Across the paddocks of her Grong Grong farm, Gemma Meier has planted 1000 trees. One for each of the protesters who marched down Baylis Street during last year's School Strike for Climate Action.
Ordered last spring, the seedlings were a response to the comments of then acting prime minister Michael McCormack who said it would have been better for the protesters to "plant a tree" rather than "go down the streets and cheer and scream and carry on like pork chops".
"When he said that, we said, 'well ok, we can do that as well'. Of course, it would be faster if the whole nation did it, and the federal government helped us do it," Ms Meier said.
"But it won't solve climate change on its own."
The trees Ms Meier has chosen to plant include a range of species endemic to the Riverina region, including eucalypts, kurrajongs, bull oak, and a few different types of shrub and grass.

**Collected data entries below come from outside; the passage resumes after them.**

(** *** Claims about the shape check and the reshape *)

(** C1, as amended.  For a two-dimensional [X], preprocessing compares
    [n_nodes * n_channels] with the number of columns before anything
    else.  When they differ, [_preprocess], and with it [fit] and
    [predict], raise the shape ValueError, whatever the libraries would
    do.  When they agree, the check lets [X] through to masking,
    imputation and the reshape; for non-negative [n_nodes] and
    [n_channels], and a masked and imputed matrix that has the columns of
    [X], the reshape goes through and [_preprocess] returns an array of
    shape (samples, nodes, channels). *)
Theorem shape_checked_before_reshape (self : CNN.t) (X : np.ndarray)
    (r c : nat) :
  np.shape X = [r; c] ->
  ((CNN.n_nodes self * CNN.n_channels self)%Z <> Z.of_nat c ->
     (forall y, CNN._preprocess self X y = raise shape_error) /\
     (forall y, CNN.fit self X y = raise shape_error) /\
     CNN.predict self X = raise shape_error)
  /\
  ((CNN.n_nodes self * CNN.n_channels self)%Z = Z.of_nat c ->
     (forall y,
        CNN._preprocess self X y =
        ('(Xi, yi) <- Stage.clean self X y ;;
         T <- Stage.to_channels self Xi ;;
         ret (T, yi)))
     /\
     ((0 <= CNN.n_nodes self)%Z ->
      (0 <= CNN.n_channels self)%Z ->
      forall y Xi yi s,
        Stage.clean self X y = ret (Xi, yi) ->
        np.shape Xi = [s; c] ->
        exists T,
          CNN._preprocess self X y = ret (T, yi) /\
          np.shape T = [s; Z.to_nat (CNN.n_nodes self);
                        Z.to_nat (CNN.n_channels self)])).
Proof.
  intros Hshape; split.
  - intros Hneq.
    assert (Hpre : forall y, CNN._preprocess self X y = raise shape_error).
    { intros y; apply preprocess_mismatch with (c := c); [| assumption].
      now rewrite Hshape. }
    split; [assumption |]; split.
    + intros y; rewrite fit_train, Hpre; reflexivity.
    + unfold CNN.predict; rewrite Hpre; reflexivity.
  - intros Hprod; split.
    + intros y; apply preprocess_stages with (r := r) (c := c); assumption.
    + intros Hn Hc y Xi yi s Hclean HXi.
      rewrite preprocess_stages with (r := r) (c := c) by assumption.
      rewrite Hclean; cbn [bind ret].
      rewrite to_channels_value with (s := s) (c := c) by assumption.
      eexists; split; reflexivity.
Qed.

(** C3.  When [n_nodes * n_channels] is the number of columns, the
    reshape in [_preprocess] returns an array of shape
    (samples, nodes, channels) whose element (i, n, ch) is the element at
    row i and column [ch * n_nodes + n] of the matrix that reaches the
    reshape: the flat columns are read as (channels, nodes) and the two
    axes are exchanged. *)
Theorem reshape_reads_channel_major (self : CNN.t) (X Xi : np.ndarray)
    (y yi : option np.vector) (r c s : nat) :
  np.shape X = [r; c] ->
  (CNN.n_nodes self * CNN.n_channels self)%Z = Z.of_nat c ->
  (0 <= CNN.n_nodes self)%Z ->
  (0 <= CNN.n_channels self)%Z ->
  Stage.clean self X y = ret (Xi, yi) ->
  np.shape Xi = [s; c] ->
  np.wf Xi ->
  let N := Z.to_nat (CNN.n_nodes self) in
  let C := Z.to_nat (CNN.n_channels self) in
  exists T,
    CNN._preprocess self X y = ret (T, yi) /\
    np.shape T = [s; N; C] /\
    forall i n ch, i < s -> n < N -> ch < C ->
      np.item T [i; n; ch] = np.item Xi [i; ch * N + n] /\
      np.item Xi [i; ch * N + n] <> None.
Proof.
  intros Hshape Hprod Hn Hc Hclean HXi Hwf N C.
  rewrite preprocess_stages with (r := r) (c := c) by assumption.
  rewrite Hclean; cbn [bind ret].
  rewrite to_channels_value with (s := s) (c := c) by assumption.
  eexists; split; [reflexivity |]; split; [reflexivity |].
  intros i n ch Hi Hnn Hch.
  apply channels_item; try assumption.
  rewrite HXi; do 2 f_equal.
  apply Nat2Z.inj; rewrite <- Hprod; subst N C.
  rewrite Nat2Z.inj_mul, !Z2Nat.id by assumption; lia.
Qed.

(** *** Claims about rows whose target is missing *)

Lemma kept_rows_ext (y : np.vector) (w : nat) (d d' : list float) :
  (forall i v, nth_error y i = Some v -> is_nan v = false ->
     nth_error (Stage.rows (length y) w d') i =
     nth_error (Stage.rows (length y) w d) i) ->
  map fst (filter (fun p => negb (is_nan (snd p)))
                  (combine (Stage.rows (length y) w d') y)) =
  map fst (filter (fun p => negb (is_nan (snd p)))
                  (combine (Stage.rows (length y) w d) y)).
Proof.
  revert d d'; induction y as [| v y IH]; intros d d' Hrows; [reflexivity |].
  cbn [length Stage.rows combine filter snd].
  assert (Htail : forall i v0, nth_error y i = Some v0 -> is_nan v0 = false ->
            nth_error (Stage.rows (length y) w (skipn w d')) i =
            nth_error (Stage.rows (length y) w (skipn w d)) i)
    by (intros i v0 Hi Hv0; apply (Hrows (S i) v0); assumption).
  destruct (is_nan v) eqn:Hv; cbn [negb map fst].
  - apply IH; assumption.
  - f_equal; [| apply IH; assumption].
    specialize (Hrows 0 v eq_refl Hv); cbn in Hrows; congruence.
Qed.

Lemma drop_missing_ext (X X' : np.ndarray) (y : np.vector) (c : nat) :
  np.shape X = [length y; c] ->
  np.shape X' = np.shape X ->
  (forall i v, nth_error y i = Some v -> is_nan v = false ->
     Stage.sample X' i = Stage.sample X i) ->
  Stage.drop_missing X' y = Stage.drop_missing X y.
Proof.
  intros Hshape Hsame Hrows.
  unfold Stage.drop_missing, Stage.kept_rows, Stage.sample in *.
  rewrite Hsame, Hshape in *; cbn [hd tl] in *.
  now rewrite (kept_rows_ext y (np.prod [c]) (np.data X) (np.data X') Hrows).
Qed.

Lemma preprocess_kept (self : CNN.t) (X : np.ndarray) (y : np.vector)
    (c : nat) :
  np.shape X = [length y; c] ->
  (CNN.n_nodes self * CNN.n_channels self)%Z = Z.of_nat c ->
  CNN._preprocess self X (Some y) =
  (imp <- SimpleImputer_fit (CNN.strategy self) (Stage.drop_missing X y) ;;
   Xi <- SimpleImputer_transform imp (Stage.drop_missing X y) ;;
   '(Xc, yc) <- check_X_y Xi (Stage.kept_targets y) ;;
   T <- Stage.to_channels self Xc ;;
   ret (T, Some yc)).
Proof.
  intros Hshape Hprod.
  rewrite preprocess_stages with (r := length y) (c := c) by assumption.
  unfold Stage.clean, Stage.impute.
  rewrite getitem_rows_kept with (c := c) by assumption.
  rewrite getitem_mask_kept; cbn [bind ret].
  destruct (SimpleImputer_fit _ _) as [e | imp]; [reflexivity |]; cbn [bind].
  destruct (SimpleImputer_transform imp _) as [e | Xi]; [reflexivity |]; cbn [bind].
  destruct (check_X_y Xi _) as [e | [Xc yc]]; reflexivity.
Qed.

(** C4.  In [fit], the rows of [X] whose target is missing are removed
    from [X] and from [y] before the imputer is fit: the imputer is fit
    on, and applied to, the remaining rows only, the targets handed on
    contain no missing value and are as many as the remaining rows, and
    what the removed rows contain has no effect on [fit]. *)
Theorem fit_drops_rows_with_missing_target (self : CNN.t) (X : np.ndarray)
    (y : np.vector) (c : nat) :
  np.shape X = [length y; c] ->
  (CNN.n_nodes self * CNN.n_channels self)%Z = Z.of_nat c ->
  CNN._preprocess self X (Some y) =
    (imp <- SimpleImputer_fit (CNN.strategy self) (Stage.drop_missing X y) ;;
     Xi <- SimpleImputer_transform imp (Stage.drop_missing X y) ;;
     '(Xc, yc) <- check_X_y Xi (Stage.kept_targets y) ;;
     T <- Stage.to_channels self Xc ;;
     ret (T, Some yc))
  /\ np.shape (Stage.drop_missing X y) = [length (Stage.kept_targets y); c]
  /\ Forall (fun v => is_nan v = false) (Stage.kept_targets y)
  /\ forall X',
       np.shape X' = np.shape X ->
       (forall i v, nth_error y i = Some v -> is_nan v = false ->
          Stage.sample X' i = Stage.sample X i) ->
       CNN.fit self X' y = CNN.fit self X y.
Proof.
  intros Hshape Hprod.
  split; [apply preprocess_kept with (c := c); assumption |].
  split.
  { unfold Stage.drop_missing; cbn [np.shape].
    rewrite kept_rows_length with (c := c) by assumption.
    now rewrite Hshape. }
  split; [apply kept_targets_present |].
  intros X' Hsame Hrows.
  rewrite !fit_train.
  rewrite !preprocess_kept with (c := c) by congruence.
  now rewrite drop_missing_ext with (X := X) (X' := X') (c := c).
Qed.

(** *** Claims about [predict] and the fitted state *)

Lemma predict_unfitted (self : CNN.t) (X : np.ndarray) :
  CNN.is_fitted_ self = None ->
  CNN.predict self X =
  match CNN._preprocess self X None with
  | inl e => raise e
  | inr _ => raise not_fitted_error
  end.
Proof.
  intros Hnot; unfold CNN.predict, CNN.check_is_fitted; rewrite Hnot.
  destruct (CNN._preprocess self X None) as [e | [T yo]]; reflexivity.
Qed.

(** C5, as amended.  [predict] on an estimator that was never fitted does
    not return a prediction: it raises, and what it raises is the
    not-fitted error whenever the preprocessing of [X] succeeds. *)
Theorem predict_unfitted_raises (self : CNN.t) (X : np.ndarray) :
  CNN.is_fitted_ self = None ->
  (exists e, CNN.predict self X = raise e) /\
  (forall T, CNN._preprocess self X None = ret T ->
             CNN.predict self X = raise not_fitted_error).
Proof.
  intros Hnot; rewrite (predict_unfitted self X Hnot); split.
  - destruct (CNN._preprocess self X None) as [e | T]; eexists; reflexivity.
  - intros T HT; now rewrite HT.
Qed.

(** C9.  [predict] preprocesses [X] before it looks at the fitted state.
    On an estimator that was never fitted, an [X] whose number of columns
    is not [n_nodes * n_channels] gets the shape ValueError; whenever
    preprocessing raises, [predict] raises that same exception; the
    not-fitted error is what [predict] raises once preprocessing has
    returned. *)
Theorem predict_preprocesses_first (self : CNN.t) (X : np.ndarray) :
  CNN.is_fitted_ self = None ->
  (forall r c, np.shape X = [r; c] ->
     (CNN.n_nodes self * CNN.n_channels self)%Z <> Z.of_nat c ->
     CNN.predict self X = raise shape_error /\
     CNN.predict self X <> raise not_fitted_error)
  /\ (forall e, CNN._preprocess self X None = raise e ->
                CNN.predict self X = raise e)
  /\ (forall T, CNN._preprocess self X None = ret T ->
                CNN.predict self X = raise not_fitted_error).
Proof.
  intros Hnot; rewrite (predict_unfitted self X Hnot).
  split; [| split].
  - intros r c Hshape Hneq.
    rewrite preprocess_mismatch with (c := c);
      [split; [reflexivity | discriminate] | now rewrite Hshape | assumption].
  - intros e He; now rewrite He.
  - intros T HT; now rewrite HT.
Qed.

Lemma fit_sets_model (self fitted : CNN.t) (X : np.ndarray) (y : np.vector) :
  CNN.fit self X y = ret fitted ->
  exists m, fitted = CNN.set_fitted self m.
Proof.
  rewrite fit_train; unfold Stage.train.
  destruct (CNN._preprocess self X (Some y)) as [e | [T [y' |]]];
    cbn [bind]; try discriminate.
  destruct (train_test_split T y' _ _) as [e | [[[Xtr Xte] ytr] yte]];
    cbn [bind]; try discriminate.
  destruct (ModelBuilder.call _ _ _ _ _ _ _ _ _ _) as [e | builder];
    cbn [bind]; try discriminate.
  destruct (match CNN.tuner self with
            | Some _ => ModelBuilder.build_tuned_model builder Xtr ytr
            | None => ModelBuilder.build_basic_model builder Xtr ytr
            end) as [e | m]; cbn [bind ret]; try discriminate.
  unfold ret; intros [= <-]; exists m; reflexivity.
Qed.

In the wake of the summer's catastrophic fires, Ms Meier believes her simple action has taken on greater significance. Though, she admits it is a "drop in the ocean compared to what's needed".
"It's not enormous in terms of broad acres, but it is in impact. Yet nothing compares to the losses in the bushfires," Ms Meier said.
"The offset numbers don't add up with what's lost, you can't hurry a tree to grow. You can't replace the carbon storage just overnight."